Brachial Plexus Injuries in Adults
The brachial plexus are the nerves that control the hand, arm, and shoulder.
Erb’s Palsy (or Erb-Duchenne Palsy) refers to upper nerve damage. A different but related injury is Total Brachial Plexus Palsy also known as Klumpke’s Palsy which refers to the lower and upper nerves being injured.
Adult Brachial Plexus Injury
Brachial plexus injuries can occur as a result of auto accidents. Because of improved accident victim survival rates, we see an increase in people with traumatic brachial plexus injuries.
Symptoms can include weakness and/or burning pain in the neck, shoulder, arm and hand. Obtaining an accurate and timely diagnosis, followed by treatments like surgery and rehabilitation will be needed for a considerable time.
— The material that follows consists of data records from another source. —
(** * options_trading.ipynb: a covered-call overwrite notebook

    The notebook is a linear script of eight cells run against a brokerage
    account.  This development embeds it cell by cell:

    - Python's [float] is IEEE binary64, taken from the Standard Library's
      [SpecFloat] with [prec = 53] and [emax = 1024]; [round(x, 2)] and
      [str(x)] are written out on the exact dyadic value of the float;
    - [datetime.date] is its proleptic Gregorian ordinal, and adding a
      [timedelta] checks the range of the result as [date.__add__] does;
    - the brokerage and the clock are a [World] that the cells read and
      write through the calls of the trading client; every call, every
      request object built and every line printed is logged as an [event];
    - a cell is a computation in a small monad that threads the [World],
      collects the events and stops at the first exception.

    The notebook defines no function of its own: the names below are those
    of its variables and of the client methods it calls. *)

From Stdlib Require Import ZArith List String Ascii Bool Lia QArith.
From Stdlib Require Import Floats.SpecFloat.
From Stdlib Require DecimalString.
Import ListNotations.
Open Scope Z_scope.

(** * Python floats *)

Module PyFloat.

Definition float := spec_float.
Definition prec : Z := 53.
Definition emax : Z := 1024.

(** [x * y] on floats. *)
Definition fmul : float -> float -> float := SFmul prec emax.

(** The float nearest to [num / den] (what a decimal literal, or
    [_Py_dg_strtod] on a decimal string, denotes). *)
Definition float_of_ratio (s : bool) (num den : positive) : float :=
  SFdiv prec emax (S754_finite s num 0) (S754_finite false den 0).

(** The literal [1.02]. *)
Definition c_1_02 : float := Eval vm_compute in float_of_ratio false 102 100.

Definition fzero : float := S754_zero false.

Definition fle (x y : float) : bool := SFleb x y.
Definition flt (x y : float) : bool := SFltb x y.

(** ** [round(x, ndigits)]

    [float.__round__] leaves NaN and the infinities alone; a finite [x] goes
    through [double_round]: [_Py_dg_dtoa] in mode 3 gives the decimal digits
    of the exact value of [x] correctly rounded (ties to even) at [ndigits]
    places, and [_Py_dg_strtod] reads that decimal back as the nearest
    float.  The sign of [x] is kept, also when every digit is rounded
    away. *)

Definition round_half_even (num den : Z) : Z :=
  let q := num / den in
  match 2 * (num mod den) ?= den with
  | Lt => q
  | Gt => q + 1
  | Eq => if Z.even q then q else q + 1
  end.

(** [|x| * 10 ^ ndigits] as an exact fraction, for [|x| = m * 2 ^ e]. *)
Definition scaled_ratio (ndigits : Z) (m : positive) (e : Z) : Z * Z :=
  let num := Zpos m * 10 ^ ndigits in
  if 0 <=? e then (num * 2 ^ e, 1) else (num, 2 ^ (- e)).

Definition double_round (x : float) (ndigits : Z) : float :=
  match x with
  | S754_finite s m e =>
      let '(num, den) := scaled_ratio ndigits m e in
      match round_half_even num den with
      | Zpos n => float_of_ratio s n (Z.to_pos (10 ^ ndigits))
      | _ => S754_zero s
      end
  | _ => x
  end.

(** ** [str(x)], which is [repr(x)]: the shortest decimal string that reads
    back as [x], and among those the one nearest to [x]. *)

(** [num / den / 10 ^ p] as a fraction. *)
Definition scale10 (num den p : Z) : Z * Z :=
  if 0 <=? p then (num, den * 10 ^ p) else (num * 10 ^ (- p), den).

Definition below_pow10 (num den t : Z) : bool :=
  let '(a, b) := scale10 num den t in a <? b.

Fixpoint find_decpt (fuel : nat) (num den t : Z) : Z :=
  match fuel with
  | O => t
  | S fuel' =>
      if below_pow10 num den t then t else find_decpt fuel' num den (t + 1)
  end.

(** The least [t] with [num / den < 10 ^ t], searched upwards from an
    underestimate taken from the binary logarithm. *)
Definition decpt_of (num den : Z) : Z :=
  let b2 := Z.log2 num - Z.log2 den in
  find_decpt 8 num den ((b2 * 30103) / 100000 - 2).

(** The reals that round to the float [m * 2 ^ e]: between the midpoints
    to its two neighbours, the midpoints included when [m] is even. *)
Record interval := {
  i_low : Z;
  i_val : Z;
  i_high : Z;
  i_den : Z;
  i_closed : bool
}.

Definition rounding_interval (m : positive) (e : Z) : interval :=
  let boundary := (Zpos m =? 2 ^ (prec - 1)) && (3 - emax - prec <? e) in
  let low := 4 * Zpos m - (if boundary then 1 else 2) in
  let val := 4 * Zpos m in
  let high := 4 * Zpos m + 2 in
  let e2 := e - 2 in
  let closed := Z.even (Zpos m) in
  if 0 <=? e2
  then Build_interval (low * 2 ^ e2) (val * 2 ^ e2) (high * 2 ^ e2) 1 closed
  else Build_interval low val high (2 ^ (- e2)) closed.

(** The multiple [d * 10 ^ p] nearest to the float among those inside its
    rounding interval, if there is one. *)
Definition candidate (i : interval) (p : Z) : option Z :=
  let '(a, b) := scale10 (i_val i) (i_den i) p in
  let l := fst (scale10 (i_low i) (i_den i) p) in
  let h := fst (scale10 (i_high i) (i_den i) p) in
  let inside d :=
    if i_closed i then (l <=? d * b) && (d * b <=? h)
    else (l <? d * b) && (d * b <? h) in
  let d0 := a / b in
  match inside d0, inside (d0 + 1) with
  | true, true =>
      Some match 2 * a ?= (2 * d0 + 1) * b with
           | Lt => d0
           | Gt => d0 + 1
           | Eq => if Z.even d0 then d0 else d0 + 1
           end
  | true, false => Some d0
  | false, true => Some (d0 + 1)
  | false, false => None
  end.

(** Try [k], [k + 1], ... significant digits; seventeen always suffice. *)
Fixpoint shortest (fuel : nat) (i : interval) (t k : Z) : Z * Z :=
  match fuel with
  | O =>
      let '(a, b) := scale10 (i_val i) (i_den i) (t - k) in (a / b, t - k)
  | S fuel' =>
      match candidate i (t - k) with
      | Some d => (d, t - k)
      | None => shortest fuel' i t (k + 1)
      end
  end.

Fixpoint strip_zeros (fuel : nat) (d p : Z) : Z * Z :=
  match fuel with
  | O => (d, p)
  | S fuel' =>
      if (d mod 10 =? 0) && (0 <? d)
      then strip_zeros fuel' (d / 10) (p + 1)
      else (d, p)
  end.

Definition digits_of (d : Z) : string :=
  DecimalString.NilEmpty.string_of_uint (N.to_uint (Z.to_N d)).

(** The digits of the shortest representation and the position of the
    decimal point counted from their start ([_Py_dg_dtoa] in mode 0). *)
Definition dtoa_shortest (m : positive) (e : Z) : string * Z :=
  let i := rounding_interval m e in
  let t := decpt_of (i_val i) (i_den i) in
  let '(d, p) := shortest 17 i t 1 in
  let '(d, p) := strip_zeros 20 d p in
  let ds := digits_of d in
  (ds, Z.of_nat (String.length ds) + p).

Fixpoint zeros (n : nat) : string :=
  match n with
  | O => EmptyString
  | S n' => String "0" (zeros n')
  end.

Definition exponent_text (x : Z) : string :=
  let sign := if x <? 0 then "-"%string else "+"%string in
  let pad := if Z.abs x <? 10 then "0"%string else ""%string in
  (sign ++ pad ++ digits_of (Z.abs x))%string.

(** [format_float_short] for the format code ['r'] with [Py_DTSF_ADD_DOT_0]:
    exponent notation when the decimal point falls more than three places
    before, or more than sixteen places after, the first digit. *)
Definition format_repr (ds : string) (decpt : Z) : string :=
  let n := String.length ds in
  if (decpt <=? -4) || (16 <? decpt) then
    let frac :=
      if (1 <? n)%nat then ("." ++ String.substring 1 (n - 1) ds)%string
      else ""%string in
    (String.substring 0 1 ds ++ frac ++ "e" ++ exponent_text (decpt - 1))%string
  else if decpt <=? 0 then
    ("0." ++ zeros (Z.to_nat (- decpt)) ++ ds)%string
  else if Z.of_nat n <=? decpt then
    (ds ++ zeros (Z.to_nat decpt - n) ++ ".0")%string
  else
    (String.substring 0 (Z.to_nat decpt) ds ++ "."
       ++ String.substring (Z.to_nat decpt) (n - Z.to_nat decpt) ds)%string.

Definition float_repr (x : float) : string :=
  match x with
  | S754_zero s => if s then "-0.0"%string else "0.0"%string
  | S754_infinity s => if s then "-inf"%string else "inf"%string
  | S754_nan => "nan"%string
  | S754_finite s m e =>
      let '(ds, decpt) := dtoa_shortest m e in
      let sign := if s then "-"%string else ""%string in
      (sign ++ format_repr ds decpt)%string
  end.

(** ** Signs *)

(** [x] is more than half a hundredth: [x * 100 > 1 / 2]. *)
Definition above_half_cent (x : float) : Prop :=
  match x with
  | S754_finite false m e =>
      snd (scaled_ratio 2 m e) < 2 * fst (scaled_ratio 2 m e)
  | S754_infinity false => True
  | _ => False
  end.

(** [x] is not NaN and carries the sign bit [s]. *)
Definition sign_is (s : bool) (x : float) : Prop :=
  match x with
  | S754_zero s' | S754_infinity s' | S754_finite s' _ _ => s' = s
  | S754_nan => False
  end.

End PyFloat.

(** * Exceptions and results *)

Inductive pyexc := OverflowError | TypeError | NameError | ValueError.

Inductive outcome (A : Type) :=
| Done (a : A)
| Raised (e : pyexc).
Arguments Done {A} a.
Arguments Raised {A} e.

(** * Python dates *)

Module PyDate.

(** A [datetime.date], as the number of days since 0001-01-01 counted
    from 1. *)
Record date := { toordinal : Z }.

(** [date.max.toordinal()], the ordinal of 9999-12-31. *)
Definition MAXORDINAL : Z := 3652059.

(** A [timedelta] built from whole days. *)
Record timedelta := { days : Z }.

(** [date.__add__]: the sum of the ordinals, or [OverflowError] when it is
    not the ordinal of a date. *)
Definition date_add (d : date) (delta : timedelta) : outcome date :=
  let o := toordinal d + days delta in
  if (0 <? o) && (o <=? MAXORDINAL) then Done {| toordinal := o |}
  else Raised OverflowError.

(** The ordinal of a calendar day ([_ymd2ord]). *)
Definition is_leap (y : Z) : bool :=
  (y mod 4 =? 0) && (negb (y mod 100 =? 0) || (y mod 400 =? 0)).

Definition days_before_year (y : Z) : Z :=
  let y' := y - 1 in y' * 365 + y' / 4 - y' / 100 + y' / 400.

Definition days_in_month : list Z :=
  [31; 28; 31; 30; 31; 30; 31; 31; 30; 31; 30; 31].

Definition days_before_month (y m : Z) : Z :=
  fold_right Z.add 0 (firstn (Z.to_nat (m - 1)) days_in_month)
  + (if (2 <? m) && is_leap y then 1 else 0).

Definition ymd2ord (y m d : Z) : Z :=
  days_before_year y + days_before_month y m + d.

Definition date_of (y m d : Z) : date := {| toordinal := ymd2ord y m d |}.

End PyDate.

(** * Python values that meet in a comparison *)

Inductive pyval :=
| VFloat (x : PyFloat.float)
| VStr (s : string).

(** [a >= b]: floats compare as numbers (false on NaN), strings
    lexicographically, and a float against a string is a [TypeError]. *)
Definition py_ge (a b : pyval) : outcome bool :=
  match a, b with
  | VFloat x, VFloat y => Done (PyFloat.fle y x)
  | VStr s, VStr t => Done (String.leb t s)
  | _, _ => Raised TypeError
  end.

Definition str_int (z : Z) : string :=
  DecimalString.NilZero.string_of_int (Z.to_int z).

Definition str_bool (b : bool) : string :=
  if b then "True"%string else "False"%string.

Definition str_optional {A : Type} (str : A -> string) (v : option A) : string :=
  match v with
  | None => "None"%string
  | Some a => str a
  end.

(** * The brokerage seen by the notebook *)

Module Broker.
Import PyFloat PyDate.

(** The fields of the account that the notebook prints. *)
Record Account := {
  options_approved_level : option Z;
  options_trading_level : option Z;
  options_buying_power : option string
}.

(** The account configuration: the ceiling on the options trading level,
    and the settings the notebook never touches. *)
Record AccountConfigurations := {
  max_options_trading_level : option Z;
  other_settings : list (string * string)
}.

Record Asset := {
  asset_symbol : string;
  attributes : option (list string)
}.

Record Position := {
  position_symbol : string;
  qty : string;
  side : string
}.

Record Order := {
  order_symbol : string;
  order_side : string;
  order_type : string;
  order_qty : Z;
  time_in_force : string;
  limit_price : option float
}.

(** The request objects of the client library. *)
Inductive request :=
| GetAssetsRequest (status attrs : string)
| StockLatestTradeRequest (symbol_or_symbols : string)
| LimitOrderRequest (o : Order)
| MarketOrderRequest (o : Order).

Inductive client :=
| TradingClient
| StockHistoricalDataClient
| OptionHistoricalDataClient.

(** A piece of a printed line: text, or an object of the client library
    shown by its own [__str__]. *)
Inductive fragment :=
| Text (s : string)
| AssetText (a : Asset)
| PositionText (p : Position)
| DateText (d : date).

(** What a run does, in order. *)
Inductive event :=
| LoadDotenv
| Getenv (name : string)
| NewClient (c : client) (api_key secret_key : option string) (paper : option bool)
| NewRequest (r : request)
| Now
| GetAccount
| GetAccountConfigurations
| SetAccountConfigurations (c : AccountConfigurations)
| GetAllAssets (r : request)
| GetAsset (symbol : string)
| GetAllPositions
| GetStockLatestTrade (r : request)
| SubmitOrder (r : request)
| Print (line : list fragment).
Brachial plexus injuries include:
- Neurapraxia where the nerve was stretched or compressed.
- Ruptures when a nerve is torn, but not where it attaches to the spine.
- Avulsions, whereby the nerve root is torn AND separated from the spinal cord.
- Neuroma is when scar tissue is formed putting pressure on the injured nerve.
Other associated terms are:
- Waiter’s Tip which is when the arm hangs down and the hand is turned backward.
- Horner’s Syndrome which can affect the nerves leading to the face and eye.
- Treatment options vary and at the least will include occupational and/or physical therapy to increase function. Healing for a more minimal injury may take from three months to two years. A more severe injury may require multiple surgeries.